[SUPPLIED DATA]

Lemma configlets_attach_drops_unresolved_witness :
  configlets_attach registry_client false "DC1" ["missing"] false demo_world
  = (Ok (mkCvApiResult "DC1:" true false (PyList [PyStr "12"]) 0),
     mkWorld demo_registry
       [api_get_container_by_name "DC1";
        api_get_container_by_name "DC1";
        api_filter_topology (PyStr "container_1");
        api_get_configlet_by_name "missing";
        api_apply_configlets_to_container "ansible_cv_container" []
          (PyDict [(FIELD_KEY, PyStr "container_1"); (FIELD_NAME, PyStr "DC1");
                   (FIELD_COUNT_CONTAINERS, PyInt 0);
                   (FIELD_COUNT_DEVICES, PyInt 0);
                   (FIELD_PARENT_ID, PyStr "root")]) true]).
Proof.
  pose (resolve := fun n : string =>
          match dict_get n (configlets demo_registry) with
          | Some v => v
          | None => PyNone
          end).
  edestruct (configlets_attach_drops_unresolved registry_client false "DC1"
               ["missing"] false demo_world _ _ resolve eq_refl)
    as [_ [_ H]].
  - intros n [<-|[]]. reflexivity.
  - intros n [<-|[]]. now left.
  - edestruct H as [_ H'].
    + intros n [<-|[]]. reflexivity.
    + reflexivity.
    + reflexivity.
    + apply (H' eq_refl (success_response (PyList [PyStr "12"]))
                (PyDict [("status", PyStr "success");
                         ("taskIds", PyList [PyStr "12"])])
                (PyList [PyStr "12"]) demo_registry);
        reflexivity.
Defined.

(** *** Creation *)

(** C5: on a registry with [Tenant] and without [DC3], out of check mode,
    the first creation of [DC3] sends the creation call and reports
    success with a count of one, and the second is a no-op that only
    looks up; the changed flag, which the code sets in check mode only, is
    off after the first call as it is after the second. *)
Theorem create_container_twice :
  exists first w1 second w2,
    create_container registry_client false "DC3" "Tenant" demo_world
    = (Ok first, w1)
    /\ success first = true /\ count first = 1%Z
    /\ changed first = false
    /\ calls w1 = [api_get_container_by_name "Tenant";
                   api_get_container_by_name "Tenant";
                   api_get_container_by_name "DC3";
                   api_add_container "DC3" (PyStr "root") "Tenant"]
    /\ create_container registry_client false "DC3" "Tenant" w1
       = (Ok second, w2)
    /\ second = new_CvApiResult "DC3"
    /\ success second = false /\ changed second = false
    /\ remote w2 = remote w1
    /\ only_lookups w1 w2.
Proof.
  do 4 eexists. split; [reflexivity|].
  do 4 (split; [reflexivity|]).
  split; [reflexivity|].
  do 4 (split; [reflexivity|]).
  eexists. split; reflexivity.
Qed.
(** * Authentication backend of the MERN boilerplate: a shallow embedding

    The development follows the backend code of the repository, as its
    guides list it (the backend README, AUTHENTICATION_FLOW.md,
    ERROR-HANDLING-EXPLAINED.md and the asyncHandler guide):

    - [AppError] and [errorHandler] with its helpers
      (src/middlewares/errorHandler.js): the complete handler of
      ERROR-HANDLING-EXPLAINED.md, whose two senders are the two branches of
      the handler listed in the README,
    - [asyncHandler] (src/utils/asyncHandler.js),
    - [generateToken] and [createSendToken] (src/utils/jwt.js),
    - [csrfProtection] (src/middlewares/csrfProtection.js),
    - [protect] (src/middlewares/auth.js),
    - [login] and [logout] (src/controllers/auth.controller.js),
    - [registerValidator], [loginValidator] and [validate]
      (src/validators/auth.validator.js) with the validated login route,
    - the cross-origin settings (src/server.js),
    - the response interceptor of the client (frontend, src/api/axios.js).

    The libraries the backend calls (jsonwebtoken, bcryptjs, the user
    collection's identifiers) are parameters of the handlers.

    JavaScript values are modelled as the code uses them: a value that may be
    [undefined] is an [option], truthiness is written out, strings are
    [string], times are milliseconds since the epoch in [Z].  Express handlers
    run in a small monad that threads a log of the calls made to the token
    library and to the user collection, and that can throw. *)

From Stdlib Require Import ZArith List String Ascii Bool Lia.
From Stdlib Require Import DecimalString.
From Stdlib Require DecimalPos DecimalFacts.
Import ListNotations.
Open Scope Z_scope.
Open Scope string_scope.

[/SUPPLIED DATA]

■ TASK INSTRUCTIONS
Please return the material above exactly as written.

■ YOUR SOLUTION
Lemma configlets_attach_drops_unresolved_witness :
  configlets_attach registry_client false "DC1" ["missing"] false demo_world
  = (Ok (mkCvApiResult "DC1:" true false (PyList [PyStr "12"]) 0),
     mkWorld demo_registry
       [api_get_container_by_name "DC1";
        api_get_container_by_name "DC1";
        api_filter_topology (PyStr "container_1");
        api_get_configlet_by_name "missing";
        api_apply_configlets_to_container "ansible_cv_container" []
          (PyDict [(FIELD_KEY, PyStr "container_1"); (FIELD_NAME, PyStr "DC1");
                   (FIELD_COUNT_CONTAINERS, PyInt 0);
                   (FIELD_COUNT_DEVICES, PyInt 0);
                   (FIELD_PARENT_ID, PyStr "root")]) true]).
Proof.
  pose (resolve := fun n : string =>
          match dict_get n (configlets demo_registry) with
          | Some v => v
          | None => PyNone
          end).
  edestruct (configlets_attach_drops_unresolved registry_client false "DC1"
               ["missing"] false demo_world _ _ resolve eq_refl)
    as [_ [_ H]].
  - intros n [<-|[]]. reflexivity.
  - intros n [<-|[]]. now left.
  - edestruct H as [_ H'].
    + intros n [<-|[]]. reflexivity.
    + reflexivity.
    + reflexivity.
    + apply (H' eq_refl (success_response (PyList [PyStr "12"]))
                (PyDict [("status", PyStr "success");
                         ("taskIds", PyList [PyStr "12"])])
                (PyList [PyStr "12"]) demo_registry);
        reflexivity.
Defined.

(** *** Creation *)

(** C5: on a registry with [Tenant] and without [DC3], out of check mode,
    the first creation of [DC3] sends the creation call and reports
    success with a count of one, and the second is a no-op that only
    looks up; the changed flag, which the code sets in check mode only, is
    off after the first call as it is after the second. *)
Theorem create_container_twice :
  exists first w1 second w2,
    create_container registry_client false "DC3" "Tenant" demo_world
    = (Ok first, w1)
    /\ success first = true /\ count first = 1%Z
    /\ changed first = false
    /\ calls w1 = [api_get_container_by_name "Tenant";
                   api_get_container_by_name "Tenant";
                   api_get_container_by_name "DC3";
                   api_add_container "DC3" (PyStr "root") "Tenant"]
    /\ create_container registry_client false "DC3" "Tenant" w1
       = (Ok second, w2)
    /\ second = new_CvApiResult "DC3"
    /\ success second = false /\ changed second = false
    /\ remote w2 = remote w1
    /\ only_lookups w1 w2.
Proof.
  do 4 eexists. split; [reflexivity|].
  do 4 (split; [reflexivity|]).
  split; [reflexivity|].
  do 4 (split; [reflexivity|]).
  eexists. split; reflexivity.
Qed.
(** * Authentication backend of the MERN boilerplate: a shallow embedding

    The development follows the backend code of the repository, as its
    guides list it (the backend README, AUTHENTICATION_FLOW.md,
    ERROR-HANDLING-EXPLAINED.md and the asyncHandler guide):

    - [AppError] and [errorHandler] with its helpers
      (src/middlewares/errorHandler.js): the complete handler of
      ERROR-HANDLING-EXPLAINED.md, whose two senders are the two branches of
      the handler listed in the README,
    - [asyncHandler] (src/utils/asyncHandler.js),
    - [generateToken] and [createSendToken] (src/utils/jwt.js),
    - [csrfProtection] (src/middlewares/csrfProtection.js),
    - [protect] (src/middlewares/auth.js),
    - [login] and [logout] (src/controllers/auth.controller.js),
    - [registerValidator], [loginValidator] and [validate]
      (src/validators/auth.validator.js) with the validated login route,
    - the cross-origin settings (src/server.js),
    - the response interceptor of the client (frontend, src/api/axios.js).

    The libraries the backend calls (jsonwebtoken, bcryptjs, the user
    collection's identifiers) are parameters of the handlers.

    JavaScript values are modelled as the code uses them: a value that may be
    [undefined] is an [option], truthiness is written out, strings are
    [string], times are milliseconds since the epoch in [Z].  Express handlers
    run in a small monad that threads a log of the calls made to the token
    library and to the user collection, and that can throw. *)

From Stdlib Require Import ZArith List String Ascii Bool Lia.
From Stdlib Require Import DecimalString.
From Stdlib Require DecimalPos DecimalFacts.
Import ListNotations.
Open Scope Z_scope.
Open Scope string_scope.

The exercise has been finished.